Mrs. Betts gave her effusive thanks which somehow jarred on Marcia; she was glad when they were over and Mrs. Betts rose to go. That her tearful and disheveled aspect might escape the servants Marcia took her down a side staircase of the vast house, and piloted her through some garden paths. Then the girl herself, returning, opened a gate into a wood, where an undergrowth of wild roses was just breaking into flower, and was soon pacing a mossy path out of sight and sound of the house.

She found herself in a strange confusion of mind. She still saw the small tear-stained face, the dingy finery, the tormented hair; the story she had just heard was still sounding in her ears. But what really held her was the question: "Can I move Edward? What will he say to me?"

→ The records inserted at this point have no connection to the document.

Lemma all_idle ws :
  list_find (fun w => w <> idle_worker) ws = None -> Forall (fun w => w = idle_worker) ws.
Proof.
  intros Hf. apply list_find_None in Hf. eapply Forall_impl; [exact Hf|].
  intros w Hw. by destruct (decide (w = idle_worker)).
Qed.

Lemma sched_step_sound s e s' : sched_step s = Some (e, s') -> pool_step s e s'.
Proof.
  destruct s as [q ws t]; cbn.
  destruct (list_find _ ws) as [[i [[|a cur] [|c r]]]|] eqn:Hf;
    try (apply list_find_Some in Hf as (Hi & _ & _)); intros Hs; simplify_eq/=.
  - by constructor.
  - constructor; [done|]. destruct a; cbn; lia.
  - constructor; [done|]. destruct a; cbn; lia.
  - apply all_idle in Hf. destruct q as [|ch q], ws as [|w ws]; simplify_eq/=.
    apply Forall_cons in Hf as [-> _]. exact (ps_take q ch (idle_worker :: ws) t 0 eq_refl).
Qed.

Lemma sched_step_progress s :
  workers s <> [] -> ~ pool_done s -> exists e s', sched_step s = Some (e, s').
Proof.
  destruct s as [q ws t]. unfold pool_done; cbn. intros Hne Hnd.
  destruct (list_find _ ws) as [[i [[|a cur] [|c r]]]|] eqn:Hf; eauto.
  - by apply list_find_Some in Hf as (_ & Hw & _).
  - apply all_idle in Hf. destruct q, ws; naive_solver.
Qed.

Lemma pool_exec_sound f s tr s' :
  pool_exec f s = Some (tr, s') -> lstar pool_step s tr s' /\ pool_done s'.
Proof.
  induction f as [|f IH] in s, tr |- *; cbn; case_decide; intros Hx; simplify_eq; eauto with cwas.
  destruct (sched_step s) as [[e s1]|] eqn:Hs; [|done].
  destruct (pool_exec f s1) as [[tr1 s2]|] eqn:He; simplify_eq.
  apply sched_step_sound in Hs. destruct (IH _ _ He) as [Hr Hd]. split; [|done].
  destruct e; cbn; eauto with cwas.
Qed.

Lemma pool_exec_fuel f s :
  workers s <> [] -> pool_measure s < f -> exists tr s', pool_exec f s = Some (tr, s').
Proof.
  induction f as [|f IH] in s |- *; intros Hne Hf; [lia|]. cbn. case_decide; [eauto|].
  destruct (sched_step_progress s Hne H) as (e & s1 & Hs). rewrite Hs.
  pose proof (sched_step_sound _ _ _ Hs) as Hstep.
  destruct (IH s1) as (tr & s2 & ->); eauto.
  - intros Hw. apply Hne, length_zero_iff_nil.
    rewrite <- (pool_step_workers _ _ _ Hstep), Hw. done.
  - pose proof (pool_step_measure _ _ _ Hstep). lia.
Qed.

End Exec.

(** The schedule [pool_exec] terminates: from any state of a pool
    with at least one worker, [pool_measure s + 1] rounds of fuel are
    enough for it to return, and what it returns is a complete run of
    the pool: steps of [pool_step] to a state where the queue is empty
    and every worker idle. *)
Theorem pool_exec_complete duration f s :
  workers s <> [] -> pool_measure s < f ->
  exists tr s', pool_exec duration f s = Some (tr, s') /\
    lstar pool_step s tr s' /\ pool_done s'.
Proof.
  intros Hne Hf. destruct (pool_exec_fuel duration f s Hne Hf) as (tr & s' & He).
  exists tr, s'. split; [done|]. by eapply pool_exec_sound.
Qed.

Example pool_exec_complete_witness :
  exists tr s', pool_exec (fun _ => 1) 61 (pool_init 4 scenario2_cmds 0) = Some (tr, s') /\
    lstar pool_step (pool_init 4 scenario2_cmds 0) tr s' /\ pool_done s'.
Proof. apply pool_exec_complete; [discriminate|vm_compute; lia]. Defined.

And in the stillness of the wood all the incidents of their Sunday together came back upon her, and she stood breathless and amazed at the change which had passed over her life. Was it really she, Marcia Coryston, who had been drawn into that atmosphere of happy and impassioned religion?—drawn with a hand so gentle yet so irresistible? She had been most tenderly treated by them all, even by that pious martinet, Lord William. And yet, how was it that the general impression was that for the first time in her life she had been "dealt with," disciplined, molded, by those who had a much clearer idea than she herself had of what she was to do and where she was to go? Out of her mother's company she had been hitherto accustomed to be the center of her own young world; to find her wishes, opinions, prejudices eagerly asked for, and deferentially received. And she knew herself naturally wilful, conceited, keen to have her own way.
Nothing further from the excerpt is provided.